Required action:
Once you find the line containing "(** (helper for" in the data below, copy it and each following line exactly, up to and including the line containing "that were announced", and nothing else.

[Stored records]
»»

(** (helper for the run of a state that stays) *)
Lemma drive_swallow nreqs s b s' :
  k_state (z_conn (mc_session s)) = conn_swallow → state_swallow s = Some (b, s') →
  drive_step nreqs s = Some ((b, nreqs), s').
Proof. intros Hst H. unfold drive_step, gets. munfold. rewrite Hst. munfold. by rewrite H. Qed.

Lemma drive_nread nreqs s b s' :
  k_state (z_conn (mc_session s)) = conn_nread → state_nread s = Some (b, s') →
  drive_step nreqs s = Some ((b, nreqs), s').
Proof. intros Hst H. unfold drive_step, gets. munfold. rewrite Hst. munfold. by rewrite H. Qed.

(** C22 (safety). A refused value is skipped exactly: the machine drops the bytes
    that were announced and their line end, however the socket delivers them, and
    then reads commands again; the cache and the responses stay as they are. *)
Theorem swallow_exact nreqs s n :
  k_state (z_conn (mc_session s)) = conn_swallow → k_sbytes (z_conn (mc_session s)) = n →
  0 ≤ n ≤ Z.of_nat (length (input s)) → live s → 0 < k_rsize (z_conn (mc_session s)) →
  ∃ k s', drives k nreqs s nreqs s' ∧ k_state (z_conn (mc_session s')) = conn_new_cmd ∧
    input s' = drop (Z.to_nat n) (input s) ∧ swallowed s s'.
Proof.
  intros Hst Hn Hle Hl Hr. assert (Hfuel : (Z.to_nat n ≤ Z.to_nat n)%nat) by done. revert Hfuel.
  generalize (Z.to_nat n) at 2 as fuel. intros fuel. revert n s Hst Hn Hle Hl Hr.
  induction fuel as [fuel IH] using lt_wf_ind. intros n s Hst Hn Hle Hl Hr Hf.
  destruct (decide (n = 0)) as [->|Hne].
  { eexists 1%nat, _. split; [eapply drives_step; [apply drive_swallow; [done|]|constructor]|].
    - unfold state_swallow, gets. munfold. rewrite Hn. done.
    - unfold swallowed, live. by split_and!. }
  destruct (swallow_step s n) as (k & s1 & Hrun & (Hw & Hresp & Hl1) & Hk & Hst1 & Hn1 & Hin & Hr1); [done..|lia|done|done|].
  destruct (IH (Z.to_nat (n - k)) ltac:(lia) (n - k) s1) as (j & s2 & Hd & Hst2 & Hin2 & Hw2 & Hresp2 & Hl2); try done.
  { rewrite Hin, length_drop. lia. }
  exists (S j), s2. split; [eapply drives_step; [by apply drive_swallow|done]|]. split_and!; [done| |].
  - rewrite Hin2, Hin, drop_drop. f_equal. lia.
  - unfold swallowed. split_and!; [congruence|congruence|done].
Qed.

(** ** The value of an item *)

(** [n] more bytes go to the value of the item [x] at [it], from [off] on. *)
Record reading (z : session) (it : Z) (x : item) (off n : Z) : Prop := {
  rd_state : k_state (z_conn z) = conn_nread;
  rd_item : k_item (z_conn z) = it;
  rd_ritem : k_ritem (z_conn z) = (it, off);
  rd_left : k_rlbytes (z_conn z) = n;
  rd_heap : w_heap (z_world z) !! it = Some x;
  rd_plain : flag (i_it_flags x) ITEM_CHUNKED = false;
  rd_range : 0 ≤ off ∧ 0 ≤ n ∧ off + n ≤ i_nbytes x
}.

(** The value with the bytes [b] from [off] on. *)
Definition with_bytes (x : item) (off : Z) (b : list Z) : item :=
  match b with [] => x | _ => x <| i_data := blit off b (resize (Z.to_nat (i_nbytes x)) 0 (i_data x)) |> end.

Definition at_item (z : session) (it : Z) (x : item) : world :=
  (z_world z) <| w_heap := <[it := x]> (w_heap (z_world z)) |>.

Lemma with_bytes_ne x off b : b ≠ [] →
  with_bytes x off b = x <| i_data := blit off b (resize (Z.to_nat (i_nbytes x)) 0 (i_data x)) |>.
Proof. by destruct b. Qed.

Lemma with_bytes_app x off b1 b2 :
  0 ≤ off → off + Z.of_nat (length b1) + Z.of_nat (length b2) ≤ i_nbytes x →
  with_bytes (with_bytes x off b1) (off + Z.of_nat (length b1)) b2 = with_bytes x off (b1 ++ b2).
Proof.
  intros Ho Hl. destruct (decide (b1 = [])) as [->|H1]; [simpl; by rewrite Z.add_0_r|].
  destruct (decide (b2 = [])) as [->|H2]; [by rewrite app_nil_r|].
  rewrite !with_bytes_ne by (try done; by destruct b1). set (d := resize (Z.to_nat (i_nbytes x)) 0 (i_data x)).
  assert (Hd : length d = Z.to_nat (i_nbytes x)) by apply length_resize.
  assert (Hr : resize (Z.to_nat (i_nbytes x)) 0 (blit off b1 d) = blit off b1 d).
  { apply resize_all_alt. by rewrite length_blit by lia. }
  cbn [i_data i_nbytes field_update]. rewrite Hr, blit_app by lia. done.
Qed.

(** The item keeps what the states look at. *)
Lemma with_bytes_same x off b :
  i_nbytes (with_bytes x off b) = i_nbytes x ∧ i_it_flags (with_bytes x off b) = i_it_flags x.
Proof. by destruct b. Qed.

««
»»

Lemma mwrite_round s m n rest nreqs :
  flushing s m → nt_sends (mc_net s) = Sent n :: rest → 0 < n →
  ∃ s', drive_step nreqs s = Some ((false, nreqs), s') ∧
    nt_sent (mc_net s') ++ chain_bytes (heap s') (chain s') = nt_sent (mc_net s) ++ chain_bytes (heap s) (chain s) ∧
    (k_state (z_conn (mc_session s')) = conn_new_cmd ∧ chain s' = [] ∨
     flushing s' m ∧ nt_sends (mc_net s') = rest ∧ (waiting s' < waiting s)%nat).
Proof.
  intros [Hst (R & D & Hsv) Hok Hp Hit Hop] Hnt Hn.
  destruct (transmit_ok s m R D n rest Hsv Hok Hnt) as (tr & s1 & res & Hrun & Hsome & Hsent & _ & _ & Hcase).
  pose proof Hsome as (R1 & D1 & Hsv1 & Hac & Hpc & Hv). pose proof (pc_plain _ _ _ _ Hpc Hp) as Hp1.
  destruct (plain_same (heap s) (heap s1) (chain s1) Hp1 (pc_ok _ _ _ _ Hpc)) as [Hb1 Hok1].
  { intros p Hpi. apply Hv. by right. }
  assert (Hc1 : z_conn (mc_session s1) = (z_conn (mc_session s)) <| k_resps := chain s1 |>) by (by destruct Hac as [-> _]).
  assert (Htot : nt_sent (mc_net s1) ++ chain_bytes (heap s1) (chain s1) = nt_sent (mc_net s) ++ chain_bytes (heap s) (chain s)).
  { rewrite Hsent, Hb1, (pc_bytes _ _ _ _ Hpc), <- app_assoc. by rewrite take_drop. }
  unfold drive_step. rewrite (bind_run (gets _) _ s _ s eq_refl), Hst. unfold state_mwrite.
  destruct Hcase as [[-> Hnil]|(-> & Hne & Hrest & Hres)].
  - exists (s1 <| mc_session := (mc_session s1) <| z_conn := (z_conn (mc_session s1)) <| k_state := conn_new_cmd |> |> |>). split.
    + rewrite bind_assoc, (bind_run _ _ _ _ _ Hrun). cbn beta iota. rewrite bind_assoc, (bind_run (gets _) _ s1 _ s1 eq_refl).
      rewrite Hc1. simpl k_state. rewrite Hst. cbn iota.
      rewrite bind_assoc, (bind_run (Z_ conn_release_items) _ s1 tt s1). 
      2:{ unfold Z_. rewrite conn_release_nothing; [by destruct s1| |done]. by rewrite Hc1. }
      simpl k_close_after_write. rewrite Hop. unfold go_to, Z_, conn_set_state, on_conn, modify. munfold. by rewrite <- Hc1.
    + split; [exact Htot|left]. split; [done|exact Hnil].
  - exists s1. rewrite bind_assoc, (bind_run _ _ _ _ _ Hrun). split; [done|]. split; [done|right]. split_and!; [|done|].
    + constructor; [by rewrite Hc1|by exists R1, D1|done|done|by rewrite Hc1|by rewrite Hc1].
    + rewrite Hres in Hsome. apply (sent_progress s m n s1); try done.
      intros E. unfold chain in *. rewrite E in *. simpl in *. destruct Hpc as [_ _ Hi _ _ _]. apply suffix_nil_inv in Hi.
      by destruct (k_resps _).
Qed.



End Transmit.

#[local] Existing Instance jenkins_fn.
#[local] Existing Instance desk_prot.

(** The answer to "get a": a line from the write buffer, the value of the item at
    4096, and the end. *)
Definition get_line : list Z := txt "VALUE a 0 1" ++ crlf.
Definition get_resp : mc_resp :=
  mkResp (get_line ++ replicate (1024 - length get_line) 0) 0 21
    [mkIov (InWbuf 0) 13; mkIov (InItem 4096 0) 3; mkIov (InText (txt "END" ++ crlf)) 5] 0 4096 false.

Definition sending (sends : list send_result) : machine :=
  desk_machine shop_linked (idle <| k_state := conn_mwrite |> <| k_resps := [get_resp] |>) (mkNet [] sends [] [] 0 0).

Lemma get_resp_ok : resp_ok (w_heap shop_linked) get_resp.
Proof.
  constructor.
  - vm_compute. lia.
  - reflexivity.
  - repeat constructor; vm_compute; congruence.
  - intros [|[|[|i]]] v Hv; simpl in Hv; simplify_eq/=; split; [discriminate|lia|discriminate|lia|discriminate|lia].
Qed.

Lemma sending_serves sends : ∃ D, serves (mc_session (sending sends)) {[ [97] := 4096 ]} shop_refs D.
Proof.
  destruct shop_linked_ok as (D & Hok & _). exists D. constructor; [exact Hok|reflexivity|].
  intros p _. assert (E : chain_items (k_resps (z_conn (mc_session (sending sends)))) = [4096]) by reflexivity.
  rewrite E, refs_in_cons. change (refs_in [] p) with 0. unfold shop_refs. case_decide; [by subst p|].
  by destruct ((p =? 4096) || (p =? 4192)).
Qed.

««

Task solution:
(** (helper for the run of a state that stays) *)
Lemma drive_swallow nreqs s b s' :
  k_state (z_conn (mc_session s)) = conn_swallow → state_swallow s = Some (b, s') →
  drive_step nreqs s = Some ((b, nreqs), s').
Proof. intros Hst H. unfold drive_step, gets. munfold. rewrite Hst. munfold. by rewrite H. Qed.

Lemma drive_nread nreqs s b s' :
  k_state (z_conn (mc_session s)) = conn_nread → state_nread s = Some (b, s') →
  drive_step nreqs s = Some ((b, nreqs), s').
Proof. intros Hst H. unfold drive_step, gets. munfold. rewrite Hst. munfold. by rewrite H. Qed.

(** C22 (safety). A refused value is skipped exactly: the machine drops the bytes
    that were announced and their line end, however the socket delivers them, and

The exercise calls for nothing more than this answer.